* **TASK MATERIAL**:

(* ===== verification/DiagProps.v ===== *)
(** * Dumps can be read back *)
From Stdlib Require Import String.
From S2P Require Import Prelude CString Diag.
#[local] Open Scope Z_scope.

(** ** Lines *)

Lemma to_hex_back ch : 0 <= ch < 256 -> hex_digit (to_hex (Z.shiftr ch 4)) = Some (ch / 16) /\ hex_digit (to_hex ch) = Some (ch mod 16).
Proof.
  intros Hc. assert (Hall : forallb (fun ch => bool_decide (hex_digit (to_hex (Z.shiftr ch 4)) = Some (ch / 16) /\ hex_digit (to_hex ch) = Some (ch mod 16)))
    (map Z.of_nat (seq 0 256)) = true) by by vm_compute.
  rewrite forallb_forall in Hall. specialize (Hall ch). rewrite bool_decide_eq_true in Hall. apply Hall.
  apply in_map_iff. exists (Z.to_nat ch). split; [lia|]. apply in_seq. lia.
Qed.
(** The columns of digits of a line; the first blank column ends them. *)
Fixpoint read_columns (n : nat) (s : list Z) : list Z :=
  match n, s with
  | S n', a :: b :: _ :: s' =>
      match hex_digit a, hex_digit b with
      | Some x, Some y => x * 16 + y :: read_columns n' s'
      | _, _ => []
      end
  | _, _ => []
  end.
(** The line behind the prefix, a blank, the offset of four digits, a colon and a blank. *)
Definition undump (prefix line : list Z) : list Z := read_columns 16 (drop (length prefix + 7) line).

Definition columns (bs : list Z) : list Z := concat (map (fun ch => [to_hex (Z.shiftr ch 4); to_hex ch; 32]) bs).
Lemma columns_length bs : length (columns bs) = (3 * length bs)%nat.
Proof. unfold columns. induction bs as [|b bs IH]; [done|]. cbn [map concat]. rewrite length_app, IH. cbn [length]. lia. Qed.
Lemma blanks_length n : length (concat (replicate n [32; 32; 32])) = (3 * n)%nat.
Proof. induction n as [|n IH]; [done|]. cbn [replicate concat]. rewrite length_app, IH. cbn [length]. lia. Qed.
(** A line always fits its buffer, exactly. *)
Lemma dump_line_fits bs : (length bs <= 16)%nat -> dump_line bs =
  Done (columns bs ++ concat (replicate (16 - length bs) [32; 32; 32]) ++ map (fun ch => if isprint ch then ch else 46) bs).
Proof.
  intros Hl. unfold dump_line. fold (columns bs). rewrite (proj2 (Z.ltb_ge _ _)); [done|].
  unfold zlen, sizeof_line. rewrite !length_app, columns_length, blanks_length, length_map. lia.
Qed.
Lemma read_columns_back bs : forall n rest, bytes_ok bs -> (length bs <= n)%nat ->
  ((length bs < n)%nat -> exists rest', rest = [32; 32; 32] ++ rest') ->
  read_columns n (columns bs ++ rest) = bs.
Proof.
  induction bs as [|b bs IH]; intros n rest Hb Hl Hrest.
  - destruct n as [|n]; [done|]. destruct (Hrest ltac:(cbn; lia)) as [rest' ->]. done.
  - apply Forall_cons in Hb as [Hb Hbs]. cbn [length] in *. destruct n as [|n]; [lia|].
    change (columns (b :: bs)) with ([to_hex (Z.shiftr b 4); to_hex b; 32] ++ columns bs). cbn [app read_columns].
    destruct (to_hex_back b Hb) as [-> ->]. f_equal; [|apply IH; [done|lia|intros; apply Hrest; lia]].
    rewrite (Z.mul_comm (b / 16)). symmetry. by apply Z.div_mod.
Qed.
Lemma hex4_length i : 0 <= i < 2 ^ 16 -> length (hex4 i) = 4%nat.
Proof.
  intros Hi. assert (Hd : forall n v, length (hex_digits n v) = n).
  { induction n as [|n IH]; intros v; [done|]. cbn [hex_digits]. rewrite length_app, IH. cbn [length]. lia. }
  unfold hex4. rewrite Hd. pose proof (Z.log2_nonneg i).
  assert (Z.log2 i < 16). { destruct (Z.eq_dec i 0) as [->|]; [done|]. apply Z.log2_lt_pow2; lia. }
  assert (Z.log2 i / 4 < 4) by (apply Z.div_lt_upper_bound; lia). pose proof (Z.div_pos (Z.log2 i) 4 ltac:(lia) ltac:(lia)). lia.
Qed.
Lemma undump_line prefix i bs line : 0 <= i < 2 ^ 16 -> bytes_ok bs -> (length bs <= 16)%nat -> dump_line bs = Done line ->
  undump prefix (prefix ++ [32] ++ hex4 i ++ [58; 32] ++ line ++ [10]) = bs.
Proof.
  intros Hi Hb Hl. rewrite dump_line_fits by done. intros [= <-]. unfold undump.
  rewrite (app_assoc prefix), (app_assoc (prefix ++ [32])), (app_assoc ((prefix ++ [32]) ++ hex4 i)).
  rewrite drop_app_length' by (rewrite !length_app, hex4_length by done; cbn [length]; lia). rewrite <- app_assoc.
  apply read_columns_back; [done|done|]. intros Hlt. replace (16 - length bs)%nat with (S (15 - length bs)) by lia.
  cbn [replicate concat]. eexists. by rewrite <- !app_assoc.
Qed.

(** ** Dumps *)

(** A packet of up to 64 KiB is dumped completely, in lines of 16 bytes, without leaving
    the buffer of a line, and the dump gives back its bytes. *)
Theorem hex_dump_roundtrip prefix buf : bytes_ok buf -> zlen buf <= 2 ^ 16 ->
  exists lines, print_hex_dump prefix buf (zlen buf) = Done lines /\ zlen lines = (zlen buf + 15) / 16 /\
    concat (map (undump prefix) lines) = buf.
Proof.
  intros Hb Hl. unfold print_hex_dump.
  assert (Hloop : forall fuel (k : nat) buf', drop (16 * k) buf = buf' -> (16 * k <= length buf + 15)%nat -> (length buf' <= fuel)%nat ->
    exists lines, dump_loop fuel prefix buf (zlen buf) (16 * Z.of_nat k) = Done lines /\ zlen lines = (zlen buf' + 15) / 16 /\
      concat (map (undump prefix) lines) = buf').
  { induction fuel as [|fuel IH]; intros k buf' Hd Hk Hf.
    all: assert (Hlen : length buf' = (length buf - 16 * k)%nat) by by rewrite <- Hd, length_drop.
    all: cbn [dump_loop]; destruct (16 * Z.of_nat k <? zlen buf) eqn:E; reflect_bools; unfold zlen in E.
    1: lia.
    1, 3: (exists []; split; [done|]; destruct buf'; [done|cbn [length] in *; lia]).
    set (n := Z.min 16 (zlen buf - 16 * Z.of_nat k)). assert (Hn : 0 < n <= 16) by (unfold n, zlen; lia).
    assert (Hr : read_mem buf (16 * Z.of_nat k) n = Done (take (Z.to_nat n) buf')).
    { apply read_mem_done. unfold zlen in *. split_and!; [lia..|]. rewrite <- Hd. do 2 f_equal. lia. }
    rewrite Hr. run. set (bs := take (Z.to_nat n) buf').
    assert (Hbs : (length bs <= 16)%nat) by (unfold bs; rewrite length_take; lia).
    pose proof (dump_line_fits bs Hbs) as Hline. rewrite Hline. run. unfold zlen in Hl. rewrite (proj2 (Z.leb_gt _ _)) by lia.
    replace (16 * Z.of_nat k + 16) with (16 * Z.of_nat (S k)) by lia.
    assert (Hd' : drop (16 * S k) buf = drop 16 buf') by (rewrite <- Hd, drop_drop; f_equal; lia).
    destruct (IH (S k) _ Hd') as (lines & -> & Hz & Hc); [lia|rewrite length_drop; lia|]. run.
    eexists. split; [done|]. split.
    - unfold zlen in *. cbn [length]. rewrite length_drop in Hz. rewrite Nat2Z.inj_succ, Hz.
      destruct (decide (length buf' <= 16)%nat).
      + replace (Z.of_nat (length buf' - 16) + 15) with 15 by lia. change (15 / 16) with 0.
        apply (Z.div_unique _ _ _ (Z.of_nat (length buf') - 1)); lia.
      + replace (Z.of_nat (length buf') + 15) with (Z.of_nat (length buf' - 16) + 15 + 1 * 16) by lia. rewrite Z.div_add by done. lia.
    - cbn [map concat]. rewrite Hc, (undump_line prefix _ bs); [|lia| |done|done].
      + unfold bs. destruct (decide (length buf' <= 16)%nat).
        * rewrite take_ge, drop_ge by (unfold n, zlen; lia). apply app_nil_r.
        * replace (Z.to_nat n) with 16%nat by (unfold n, zlen; lia). apply take_drop.
      + unfold bs. apply Forall_take. rewrite <- Hd. by apply Forall_drop. }
  destruct (Hloop (Z.to_nat (zlen buf)) 0%nat buf) as (lines & E & H); [done|lia|unfold zlen; lia|]. by exists lines.
Qed.
Lemma hex_dump_roundtrip_witness : exists lines, print_hex_dump (cstr "RX") (map Z.of_nat (seq 60 20)) 20 = Done lines /\ zlen lines = 2 /\
  concat (map (undump (cstr "RX")) lines) = map Z.of_nat (seq 60 20).
Proof. apply (hex_dump_roundtrip (cstr "RX") (map Z.of_nat (seq 60 20))); [|done]. apply (bool_decide_unpack _). by vm_compute. Defined.
Example demo_dump : print_hex_dump (cstr "RX") (map Z.of_nat (seq 60 20)) 20 =
  Done [cstr "RX 0000: 3c 3d 3e 3f 40 41 42 43 44 45 46 47 48 49 4a 4b <=>?@ABCDEFGHIJK" ++ [10];
        cstr "RX 0010: 4c 4d 4e 4f                                     LMNO" ++ [10]].
Proof. by vm_compute. Qed.

(** ** The log *)

Lemma qlog_level st priority msg : qlog st priority msg = None <-> min_priority st < priority.
Proof. unfold qlog. destruct (min_priority st <? priority) eqn:E; reflect_bools; [done|]. case_match; split; (done || lia). Qed.
(** The level stays one of the eight, so that emergencies are always logged. *)
Lemma qlog_min_range st p : LOG_EMERG <= min_priority st <= LOG_DEBUG -> LOG_EMERG <= min_priority (qlog_set_min_priority p st) <= LOG_DEBUG.
Proof. intros Hm. unfold qlog_set_min_priority. destruct (_ || _) eqn:E; [done|]. reflect_bools. cbn [min_priority]. lia. Qed.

* **YOUR OBJECTIVE**: Go through the listing above. Show each line where the word "intros" is found.

* **TASK RESULT**:
  intros Hc. assert (Hall : forallb (fun ch => bool_decide (hex_digit (to_hex (Z.shiftr ch 4)) = Some (ch / 16) /\ hex_digit (to_hex ch) = Some (ch mod 16)))
  intros Hl. unfold dump_line. fold (columns bs). rewrite (proj2 (Z.ltb_ge _ _)); [done|].
  induction bs as [|b bs IH]; intros n rest Hb Hl Hrest.
    destruct (to_hex_back b Hb) as [-> ->]. f_equal; [|apply IH; [done|lia|intros; apply Hrest; lia]].
  intros Hi. assert (Hd : forall n v, length (hex_digits n v) = n).
  { induction n as [|n IH]; intros v; [done|]. cbn [hex_digits]. rewrite length_app, IH. cbn [length]. lia. }
  intros Hi Hb Hl. rewrite dump_line_fits by done. intros [= <-]. unfold undump.
  apply read_columns_back; [done|done|]. intros Hlt. replace (16 - length bs)%nat with (S (15 - length bs)) by lia.
  intros Hb Hl. unfold print_hex_dump.
  { induction fuel as [|fuel IH]; intros k buf' Hd Hk Hf.
Proof. intros Hm. unfold qlog_set_min_priority. destruct (_ || _) eqn:E; [done|]. reflect_bools. cbn [min_priority]. lia. Qed.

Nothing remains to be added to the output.